Que possamos, a cada dia, renovar o estado de exílio – essa alteridade que habita nossas vísceras-, acolhendo o que nela é disruptivo, estrangeiro e assustador com um acalanto. Essa complexa prática que envolve a dor e a embala num ritmo lento, calmo, repetido e que melodicamente sussurra delicadamente um canto. Como cantava minha mãe para meus dois filhos, quando sentiam as primeiras dores da queda no corpo do mundo:

Va’, pensiero, sull’ali dorate

Va’, ti posa sui clivi, sui coll

Ove olezzano tepide e molli

L’aure dolci del suolo natal!

Del giordano le rive saluta

Di sionne le torri atterrate

O mia patria, sì bella e perduta!

O membranza sì cara e fatal!

Arpa d’or dei fatidici vati

Perché muta dal salice pendi?

Le memorie del petto riaccendi

Ci favella del tempo che fu!

O simile di solima ai fati

Traggi un suono di crudo lamento

O t’ispiri il Signore un concento

Che ne infonda al patire virtù

Che ne infonda al patire virtù

Al patire virtù!

Porque o feminino que me habita foi cantado, em parte, por ela, com seu maior tesouro – a palavra. Mas não apenas a palavra que supostamente partilha o dom dos sentidos universais. É a palavra em língua estrangeira, como partícula secreta que carrega o canto acolhedor da inquietude de viver, apesar de. Parte desse feminino foi também cantado por minha avó, que anda desaparecendo com Alzheimer. Esses sons secretos ressoaram no meu corpo insistentemente como o sopro do vento, reverberando acusticamente no espaço mais feminino que existe – incorporado como nossa língua nativa. Isso é amor. Em canto. Porque a voz intraduzível ressoa, abunda e a-calma. 

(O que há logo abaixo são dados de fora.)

Lemma GMulDivRest_op op lhs ts1 e1 ts2 e :
  isAdditive op = false ->
  GPrimary ts1 e1 -> GMulDivRest (binaryOf op lhs e1) ts2 e ->
  GMulDivRest lhs (TOp op :: ts1 ++ ts2) e.
Proof.
  destruct op; simpl; intros Hop H1 H2; try discriminate;
    econstructor; eassumption.
Qed.

(** Two operands around one operator. *)
Lemma GAddSub_binary op ta a tb b :
  isAdditive op = true -> GMulDiv ta a -> GMulDiv tb b ->
  GAddSub (ta ++ TOp op :: tb) (binaryOf op a b).
Proof.
  intros Hop Ha Hb. apply GAS with (e1 := a); [assumption|].
  rewrite <- (app_nil_r tb).
  apply GAddSubRest_op with (e1 := b); [assumption|assumption|constructor].
Qed.

Lemma GMulDiv_binary op ta a tb b :
  isAdditive op = false -> GPrimary ta a -> GPrimary tb b ->
  GMulDiv (ta ++ TOp op :: tb) (binaryOf op a b).
Proof.
  intros Hop Ha Hb. apply GMD with (e1 := a); [assumption|].
  rewrite <- (app_nil_r tb).
  apply GMulDivRest_op with (e1 := b); [assumption|assumption|constructor].
Qed.

Lemma GMulDiv_as_AddSub ts e : GMulDiv ts e -> GAddSub ts e.
Proof.
  intros H. rewrite <- (app_nil_r ts).
  apply GAS with (e1 := e); [assumption|constructor].
Qed.

Lemma GPrimary_paren_binary op ta a tb b :
  GPrimary ta a -> GPrimary tb b ->
  GPrimary (TLParen :: ta ++ TOp op :: tb ++ [TRParen]) (binaryOf op a b).
Proof.
  intros Ha Hb.
  replace (ta ++ TOp op :: tb ++ [TRParen])
    with ((ta ++ TOp op :: tb) ++ [TRParen])
    by (rewrite <- app_assoc; reflexivity).
  apply GP_paren. destruct (isAdditive op) eqn:Hop.
  - apply GAddSub_binary; auto using GPrimary_as_MulDiv.
  - apply GMulDiv_as_AddSub, GMulDiv_binary; assumption.
Qed.

Lemma tokensOf_GPrimary (e : AlgExpr) : GPrimary (tokensOf e) e.
Proof.
  induction e as [n|x|a IHa b IHb|a IHa b IHb|a IHa b IHb|a IHa b IHb|a IHa];
    simpl; try constructor.
  - exact (GPrimary_paren_binary Plus _ _ _ _ IHa IHb).
  - exact (GPrimary_paren_binary Minus _ _ _ _ IHa IHb).
  - exact (GPrimary_paren_binary Times _ _ _ _ IHa IHb).
  - exact (GPrimary_paren_binary Slash _ _ _ _ IHa IHb).
  - change (TLParen :: TOp Minus :: tokensOf a ++ [TRParen])
      with (TLParen :: (TOp Minus :: tokensOf a) ++ [TRParen]).
    apply GP_paren, GPrimary_as_AddSub, GP_neg, IHa.
Qed.

Lemma parseExpression_render (e : AlgExpr) :
  renderable e = true -> parseExpression (renderExpression e) = Ok e.
Proof.
  intros Hr. unfold parseExpression. rewrite tokenize_render by assumption.
  simpl. apply parse_Ok_iff, GPrimary_as_AddSub, tokensOf_GPrimary.
Qed.

(** ** Left folding, unary minus, failures, and the round trip *)

Lemma GAddSub_left_fold op1 op2 ta a tb b tc c :
  isAdditive op1 = true -> isAdditive op2 = true ->
  GMulDiv ta a -> GMulDiv tb b -> GMulDiv tc c ->
  GAddSub (ta ++ TOp op1 :: tb ++ TOp op2 :: tc)
    (binaryOf op2 (binaryOf op1 a b) c).
Proof.
  intros H1 H2 Ha Hb Hc. apply GAS with (e1 := a); [assumption|].
  apply GAddSubRest_op with (e1 := b); [assumption|assumption|].
  rewrite <- (app_nil_r tc).
  apply GAddSubRest_op with (e1 := c); [assumption|assumption|constructor].
Qed.

Lemma GMulDiv_left_fold op1 op2 ta a tb b tc c :
  isAdditive op1 = false -> isAdditive op2 = false ->
  GPrimary ta a -> GPrimary tb b -> GPrimary tc c ->
  GMulDiv (ta ++ TOp op1 :: tb ++ TOp op2 :: tc)
    (binaryOf op2 (binaryOf op1 a b) c).
Proof.
  intros H1 H2 Ha Hb Hc. apply GMD with (e1 := a); [assumption|].
  apply GMulDivRest_op with (e1 := b); [assumption|assumption|].
  rewrite <- (app_nil_r tc).
  apply GMulDivRest_op with (e1 := c); [assumption|assumption|constructor].
Qed.

(** C7. Operators of one precedence level fold to the left, and a unary
    minus is read by [parsePrimary], so it takes the one Primary that
    follows it and nothing more: "1-2-3", "-2*3" and "--x" parse as stated,
    and so do the same shapes over any operands. *)
Theorem parser_left_assoc_unary_minus :
  parseExpression "1-2-3" = Ok (Sub (Sub (Int 1) (Int 2)) (Int 3)) /\
  parseExpression "-2*3" = Ok (Mul (Neg (Int 2)) (Int 3)) /\
  parseExpression "--x" = Ok (Neg (Neg (Var "x"))) /\
  (forall op1 op2 ta a tb b tc c,
      isAdditive op1 = true -> isAdditive op2 = true ->
      GMulDiv ta a -> GMulDiv tb b -> GMulDiv tc c ->
      parse (ta ++ TOp op1 :: tb ++ TOp op2 :: tc)
        = Ok (binaryOf op2 (binaryOf op1 a b) c)) /\
  (forall op1 op2 ta a tb b tc c,
      isAdditive op1 = false -> isAdditive op2 = false ->
      GPrimary ta a -> GPrimary tb b -> GPrimary tc c ->
      parse (ta ++ TOp op1 :: tb ++ TOp op2 :: tc)
        = Ok (binaryOf op2 (binaryOf op1 a b) c)) /\
  (forall op ta a tb b,
      isAdditive op = false -> GPrimary ta a -> GPrimary tb b ->
      parse (TOp Minus :: ta ++ TOp op :: tb) = Ok (binaryOf op (Neg a) b)) /\
  (forall ta a,
      GPrimary ta a -> parse (TOp Minus :: TOp Minus :: ta) = Ok (Neg (Neg a))).
Proof.
  repeat split; try reflexivity.
  - intros. apply parse_Ok_iff, GAddSub_left_fold; assumption.
  - intros. apply parse_Ok_iff, GMulDiv_as_AddSub, GMulDiv_left_fold; assumption.
  - intros op ta a tb b Hop Ha Hb. apply parse_Ok_iff, GMulDiv_as_AddSub.
    change (TOp Minus :: ta ++ TOp op :: tb)
      with ((TOp Minus :: ta) ++ TOp op :: tb).
    apply GMulDiv_binary; [assumption|now constructor|assumption].
  - intros ta a Ha. apply parse_Ok_iff, GPrimary_as_AddSub.
    now repeat constructor.
Qed.

Lemma parser_left_assoc_unary_minus_witness :
  parse [TVar "a"; TOp Minus; TNumber 2; TOp Plus; TVar "c"]
    = Ok (Add (Sub (Var "a") (Int 2)) (Var "c")) /\
  parse [TNumber 8; TOp Slash; TNumber 4; TOp Slash; TNumber 2]
    = Ok (Div (Div (Int 8) (Int 4)) (Int 2)) /\
  parse [TOp Minus; TVar "a"; TOp Slash; TNumber 3]
    = Ok (Div (Neg (Var "a")) (Int 3)) /\
  parse [TOp Minus; TOp Minus; TNumber 5] = Ok (Neg (Neg (Int 5))).
Proof.
  destruct parser_left_assoc_unary_minus as (_ & _ & _ & Hadd & Hmul & Hneg & Hnn).
  split; [|split; [|split]].
  - apply (Hadd Minus Plus [TVar "a"] (Var "a") [TNumber 2] (Int 2)
             [TVar "c"] (Var "c"));
      try reflexivity; apply GPrimary_as_MulDiv; constructor.
  - apply (Hmul Slash Slash [TNumber 8] (Int 8) [TNumber 4] (Int 4)
             [TNumber 2] (Int 2));
      try reflexivity; constructor.
  - apply (Hneg Slash [TVar "a"] (Var "a") [TNumber 3] (Int 3));
      try reflexivity; constructor.
  - apply (Hnn [TNumber 5] (Int 5)). constructor.
Defined.

(** C8. The parser fails with one of the syntax errors, and with nothing
    else, exactly on the texts that hold a character the tokenizer has no
    rule for or whose tokens are not a phrase of the grammar; on every other
    text it returns the tree of that phrase. The end of input where an
    operand is expected, a missing closing parenthesis, tokens left over and
    an unexpected character or token each raise their own error. *)
Theorem parse_fails_exactly :
  parseExpression "1 + " = Err UnexpectedEndOfInput /\
  parseExpression "(1 + 2" = Err ExpectedClosingParenthesis /\
  parseExpression "1 2" = Err UnexpectedTokensAfterExpression /\
  parseExpression "1 # 2" = Err (UnexpectedCharacter "#") /\
  parseExpression "1 + )" = Err (UnexpectedToken TRParen) /\
  (forall s,
      (exists e, parseExpression s = Ok e) \/
      (exists err, parseExpression s = Err err /\ isSyntaxError err = true)) /\
  (forall s e,
      parseExpression s = Ok e <->
      exists ts, tokenize s = Ok ts /\ GAddSub ts e) /\
  (forall s,
      (exists c, tokenize s = Err (UnexpectedCharacter c) /\
                 In c (chars s) /\ recognized c = false) \/
      (exists ts, tokenize s = Ok ts /\ forallb recognized (chars s) = true)).
Proof.
  repeat split; try reflexivity.
  - intros s. unfold parseExpression.
    destruct (tokenize s) as [ts|err] eqn:E; simpl.
    + destruct (parse ts) as [e|err] eqn:P; [left; eauto|].
      right. exists err. split; [reflexivity|]. eapply parse_fails; eassumption.
    + right. exists err. split; [reflexivity|].
      apply tokenizeLoop_fails in E as (c & -> & _); [reflexivity|].
      fold (chars s). rewrite length_chars. lia.
  - unfold parseExpression. intros H. inv_bind H.
    exists x. split; [assumption|]. now apply parse_Ok_iff.
  - unfold parseExpression. intros (ts & -> & G). simpl. now apply parse_Ok_iff.
  - intros s. destruct (tokenize s) as [ts|err] eqn:E.
    + right. exists ts. split; [reflexivity|].
      apply tokenize_Ok_iff. rewrite E. eauto.
    + left. apply tokenizeLoop_fails in E as (c & -> & Hin & Hc).
      * exists c. auto.
      * fold (chars s). rewrite length_chars. lia.
Qed.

(Escrevi esse manifesto extremamente causada por uma cena que assisti no documentário “Três estranhos idênticos”. Um senhor de cerca de oitenta anos, pai do gêmeo que cometeu suicídio, está sentado sozinho e frágil na sua casa. Olhando para o nada no horizonte, ele fala ecolalicamente, com os olhos cheios de água: “acho que não consegui ensinar algo para ele sobre a vida”. Ele repete essa frase algumas vezes. Tardiamente, depois de ter disciplinado o rapaz militarmente durante toda a vida. A mãe já está morta. O filho já está morto. Ele ficou vivo). 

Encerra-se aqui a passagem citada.